### Problem description
Reproduce exactly the lines below from the one containing "Context (isT : SSAExprType" through the one containing "(** The walk", including both, and nothing else.

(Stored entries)
+ + + + +

(* ===== verification/SimplifierTotal.v ===== *)
(** * The transient walk of the simplifier terminates on acyclic chains

    A return operand is followed through transient producers
    ([followChain], src/main/SSAAssignmentSimplifier.cpp, lines 80-84);
    the C++ loop has no bound, the model gives it as many steps as the
    store has nodes.  This file shows that this is enough whenever the
    chains are acyclic, witnessed by a rank [rk] on node ids that
    decreases from every transient node to the node its first operand
    names and stays below the number of nodes: then a pass never stops
    for lack of fuel.  With [Simplifier.simplifyLoop_run], the whole loop
    then never does either. *)

From S2P Require Import Prelude Arch SSA BlockStore Gen GenLogic Lowering Fixtures Simplifier.
From stdpp Require Import relations.

Section Chains.
Context (isT : SSAExprType -> bool) (rk : nat -> nat).

(** The rank condition at one node of a store with [n] nodes. *)
Definition chain_step_ok (n : nat) (e : SSAExpression) : bool :=
  negb (isT (se_type e)) ||
  (Nat.ltb (rk (se_id e)) n &&
   match se_subExpressions e with
   | a :: _ => match sa_type a with
               | eArgId y => Nat.eqb y 0 || Nat.ltb (rk y) (rk (se_id e))
               | _ => true
               end
   | [] => true
   end).

(** Every transient node of the store is ranked. *)
Definition chain_ranked (rep : SSARepresentation) : bool :=
  forallb (chain_step_ok (length (expressions rep))) (expressions rep).

(** The argument's walk has fuel above the rank of the node it names. *)
Definition walk_fits (rep : SSARepresentation) (fuel : nat) (a : SSAArgument) : Prop :=
  forall x e, sa_type a = eArgId x -> x <> 0 -> getExpr rep x = Some e -> isT (se_type e) = true ->
  rk x < fuel.

Lemma getExpr_ranked rep x e :
  chain_ranked rep = true -> getExpr rep x = Some e -> chain_step_ok (length (expressions rep)) e = true /\ se_id e = x.
Proof.
  intros Hr He. unfold getExpr in He. apply find_some in He as [Hin Hx].
  unfold chain_ranked in Hr. rewrite forallb_forall in Hr. split; [by apply Hr|]. by apply Nat.eqb_eq.
Qed.

Lemma followChain_fits rep fuel a :
  chain_ranked rep = true -> walk_fits rep fuel a -> followChain isT fuel rep a <> Fatal OutOfFuel.
Proof.
  intros Hr. revert a. induction fuel as [|f IH]; intros a Hf; simpl.
  all: destruct (sa_type a) as [|x| | | | | | | |] eqn:Ta; try done.
  all: destruct (Nat.eqb_spec x 0); [done|]; destruct (getExpr rep x) as [e|] eqn:He; [|done].
  all: destruct (isT (se_type e)) eqn:Ht; [|done].
  - pose proof (Hf x e Ta n He Ht). lia.
  - destruct (se_subExpressions e) as [|b rest] eqn:Hs; [done|]. apply IH.
    intros y e' Hy Hy0 He' Ht'. pose proof (Hf x e Ta n He Ht) as Hx.
    destruct (getExpr_ranked _ _ _ Hr He) as [Hok <-]. unfold chain_step_ok in Hok.
    rewrite Ht, Hs, Hy in Hok. simpl in Hok.
    apply andb_prop in Hok as [_ Hok]. apply orb_prop in Hok as [H0|Hlt];
      [apply Nat.eqb_eq in H0; done|apply Nat.ltb_lt in Hlt; lia].
Qed.

(** The walk from a return operand has enough fuel on a ranked store. *)
Lemma followChain_total rep a :
  chain_ranked rep = true -> followChain isT (length (expressions rep)) rep a <> Fatal OutOfFuel.
Proof.
  intros Hr. apply followChain_fits; [done|]. intros x e _ _ He Ht.
  destruct (getExpr_ranked _ _ _ Hr He) as [Hok <-]. unfold chain_step_ok in Hok.
  rewrite Ht in Hok. simpl in Hok. apply andb_prop in Hok as [Hlt _]. by apply Nat.ltb_lt.
Qed.

Lemma returnOperands_total rep subs :
  chain_ranked rep = true -> returnOperands isT rep subs <> Fatal OutOfFuel.
Proof.
  intros Hr. induction subs as [|a subs IH]; simpl; [done|].
  pose proof (followChain_total rep a Hr) as Ha.
  destruct (followChain isT _ rep a), (returnOperands isT rep subs); congruence.
Qed.


(** ** A pass on a ranked store *)

Definition id_types (rep : SSARepresentation) : list (nat * SSAExprType) :=
  map (fun e => (se_id e, se_type e)) (expressions rep).

(** The state of a pass: its store is ranked and has the node ids and
    types of the store the pass started from. *)
Definition pass_ranked (rep0 : SSARepresentation) (st : Repl * SSARepresentation) : Prop :=
  chain_ranked (snd st) = true /\ id_types (snd st) = id_types rep0.

Lemma id_types_setNodeSubs id subs r : id_types (setNodeSubs id subs r) = id_types r.
Proof. unfold id_types, setNodeSubs. simpl. rewrite map_map. apply map_ext. intros e. by destruct (se_id e =? id). Qed.

(** Rewriting the operands of non-transient nodes keeps the ranks. *)
Lemma chain_ranked_setNodeSubs id subs r :
  chain_ranked r = true -> (forall e, In e (expressions r) -> se_id e = id -> isT (se_type e) = false) ->
  chain_ranked (setNodeSubs id subs r) = true.
Proof.
  unfold chain_ranked, setNodeSubs. simpl. rewrite length_map, !forallb_forall. intros Hr Hid x Hx.
  apply in_map_iff in Hx as (e & <- & He). destruct (Nat.eqb_spec (se_id e) id) as [E|]; [|by apply Hr].
  unfold chain_step_ok. cbn. by rewrite (Hid e He E).
Qed.

(** With distinct ids, a node of the current store with the id of a node
    [e] of the original one has [e]'s type. *)
Lemma same_id_type rep0 r e e' :
  NoDup (map se_id (expressions rep0)) -> id_types r = id_types rep0 ->
  In e (expressions rep0) -> In e' (expressions r) -> se_id e' = se_id e -> se_type e' = se_type e.
Proof.
  intros Hnd Hit He He' Hid.
  assert (H : In (se_id e', se_type e') (id_types rep0)) by (rewrite <- Hit; by apply (in_map (fun e => (se_id e, se_type e)))).
  apply in_map_iff in H as (e'' & Heq & He''). injection Heq as Hi Ht.
  assert (E : e'' = e) by (apply (NoDup_map_In_inj se_id (expressions rep0)); [done|done|done|congruence]).
  subst. congruence.
Qed.

Section Pass.
Context (rep0 : SSARepresentation) (Hnd : NoDup (map se_id (expressions rep0)))
        (Hret : isT eReturn = false).

Lemma record_ranked id a : inv (pass_ranked rep0) (record id a).
Proof. apply inv_modify. by intros [m r]. Qed.

#[local] Hint Resolve record_ranked of_result_inv : gen_inv.

Lemma scanExpr_ranked e : In e (expressions rep0) -> inv (pass_ranked rep0) (scanExpr isT e).
Proof.
  intros He. unfold scanExpr, recordOpt. htac. destruct Hg0 as [Hr Hit]. split; simpl.
  - apply chain_ranked_setNodeSubs; [done|]. intros e' He' Hid.
    by rewrite (same_id_type rep0 (snd g0) e e'), Heqs.
  - by rewrite id_types_setNodeSubs.
Qed.

Lemma scanExpr_safe e : safe (pass_ranked rep0) (scanExpr isT e).
Proof.
  intros st [Hr _]. unfold scanExpr, recordOpt, record, of_result, bind, modify, get, ret, fail.
  destruct (se_id e =? 0); [done|].
  pose proof (returnOperands_total (snd st) (se_subExpressions e) Hr) as H.
  assert (Ha : assignRepl e <> Fatal OutOfFuel) by (unfold assignRepl; by destruct (se_subExpressions e)).
  assert (Hp : phiRepl e <> Fatal OutOfFuel) by (unfold phiRepl; by destruct (se_subExpressions e)).
  assert (Hs : splitRepl e <> Fatal OutOfFuel) by (unfold splitRepl; by destruct (se_subExpressions e)).
  destruct (se_type e); try done.
  all: match goal with
       | |- context [returnOperands isT ?r ?l] =>
           destruct (returnOperands isT r l); [done|exact (fatal_not_fuel _ H)]
       | |- context [assignRepl ?x] => destruct (assignRepl x); [done|exact (fatal_not_fuel _ Ha)]
       | |- context [phiRepl ?x] => destruct (phiRepl x) as [[?|]|?]; [done|done|exact (fatal_not_fuel _ Hp)]
       | |- context [splitRepl ?x] => destruct (splitRepl x) as [[?|]|?]; [done|done|exact (fatal_not_fuel _ Hs)]
       | |- context [loadAddrRepl ?x] => by destruct (loadAddrRepl x)
       end.
Qed.

End Pass.

End Chains.

Lemma collect_fueled isT rk rep :
  isT eReturn = false -> NoDup (map se_id (expressions rep)) -> chain_ranked isT rk rep = true ->
  collect isT rep <> Fatal OutOfFuel.
Proof.
  intros Hret Hnd Hr. unfold collect.
  pose proof (safe_forM_ (pass_ranked isT rk rep) (expressions rep) (scanExpr isT)
                (fun e _ => scanExpr_safe isT rk rep e) (scanExpr_ranked isT rk rep Hnd Hret)
                (∅, rep) (conj Hr eq_refl)) as H.
  destruct (forM_ _ _ _) as [[u st]|e]; [done|exact (fatal_not_fuel _ H)].
Qed.

(** The whole loop: when every store it reaches has distinct node ids and
    ranked transient chains, [doTransformation] never stops for lack of
    fuel (it returns the fixpoint or an error of the sources). *)
Lemma doTransformation_fueled isT rep :
  isT eReturn = false ->
  (forall r, rtc (pass_step isT) rep r ->
     NoDup (map se_id (expressions r)) /\ exists rk, chain_ranked isT rk r = true) ->
  doTransformation isT rep <> Fatal OutOfFuel.
Proof.
  intros Hret H. unfold doTransformation.
  destruct (simplifyLoop_run isT (S (liveCount rep)) rep) as (r0 & Hr0 & Hc); [lia|].
  destruct (H r0 Hr0) as [Hnd [rk Hrk]]. pose proof (collect_fueled isT rk r0 Hret Hnd Hrk) as Hf.
  destruct (collect isT r0) as [[m r']|e]; [by destruct Hc as [_ ->]|rewrite Hc; exact (fatal_not_fuel _ Hf)].
Qed.

(** ** Properties *)

(** C28: The walk through transient producers terminates within the
    model's bound on acyclic chains: on a store with distinct node ids
    whose transient nodes are ranked (each names, by its first operand, a
    node of lower rank, and every rank is below the number of nodes), and
    where returns are not transient, a pass of the simplifier never stops
    for lack of fuel. *)
Theorem collect_total isT rk rep :
  isT eReturn = false -> NoDup (map se_id (expressions rep)) -> chain_ranked isT rk rep = true ->
  collect isT rep <> Fatal OutOfFuel.
Proof. exact (collect_fueled isT rk rep). Qed.

Lemma collect_total_witness :
  collect fxTransient fxSimpRep <> Fatal OutOfFuel.
Proof.
  apply (collect_total fxTransient (fun x => x) fxSimpRep).
  - vm_compute. reflexivity.
  - apply (bool_decide_unpack _). vm_compute. exact I.
  - vm_compute. reflexivity.
Defined.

+ + + + +

### Solved problem
Context (isT : SSAExprType -> bool) (rk : nat -> nat).

(** The rank condition at one node of a store with [n] nodes. *)
Definition chain_step_ok (n : nat) (e : SSAExpression) : bool :=
  negb (isT (se_type e)) ||
  (Nat.ltb (rk (se_id e)) n &&
   match se_subExpressions e with
   | a :: _ => match sa_type a with
               | eArgId y => Nat.eqb y 0 || Nat.ltb (rk y) (rk (se_id e))
               | _ => true
               end
   | [] => true
   end).

(** Every transient node of the store is ranked. *)
Definition chain_ranked (rep : SSARepresentation) : bool :=
  forallb (chain_step_ok (length (expressions rep))) (expressions rep).

(** The argument's walk has fuel above the rank of the node it names. *)
Definition walk_fits (rep : SSARepresentation) (fuel : nat) (a : SSAArgument) : Prop :=
  forall x e, sa_type a = eArgId x -> x <> 0 -> getExpr rep x = Some e -> isT (se_type e) = true ->
  rk x < fuel.

Lemma getExpr_ranked rep x e :
  chain_ranked rep = true -> getExpr rep x = Some e -> chain_step_ok (length (expressions rep)) e = true /\ se_id e = x.
Proof.
  intros Hr He. unfold getExpr in He. apply find_some in He as [Hin Hx].
  unfold chain_ranked in Hr. rewrite forallb_forall in Hr. split; [by apply Hr|]. by apply Nat.eqb_eq.
Qed.

Lemma followChain_fits rep fuel a :
  chain_ranked rep = true -> walk_fits rep fuel a -> followChain isT fuel rep a <> Fatal OutOfFuel.
Proof.
  intros Hr. revert a. induction fuel as [|f IH]; intros a Hf; simpl.
  all: destruct (sa_type a) as [|x| | | | | | | |] eqn:Ta; try done.
  all: destruct (Nat.eqb_spec x 0); [done|]; destruct (getExpr rep x) as [e|] eqn:He; [|done].
  all: destruct (isT (se_type e)) eqn:Ht; [|done].
  - pose proof (Hf x e Ta n He Ht). lia.
  - destruct (se_subExpressions e) as [|b rest] eqn:Hs; [done|]. apply IH.
    intros y e' Hy Hy0 He' Ht'. pose proof (Hf x e Ta n He Ht) as Hx.
    destruct (getExpr_ranked _ _ _ Hr He) as [Hok <-]. unfold chain_step_ok in Hok.
    rewrite Ht, Hs, Hy in Hok. simpl in Hok.
    apply andb_prop in Hok as [_ Hok]. apply orb_prop in Hok as [H0|Hlt];
      [apply Nat.eqb_eq in H0; done|apply Nat.ltb_lt in Hlt; lia].
Qed.

(** The walk from a return operand has enough fuel on a ranked store. *)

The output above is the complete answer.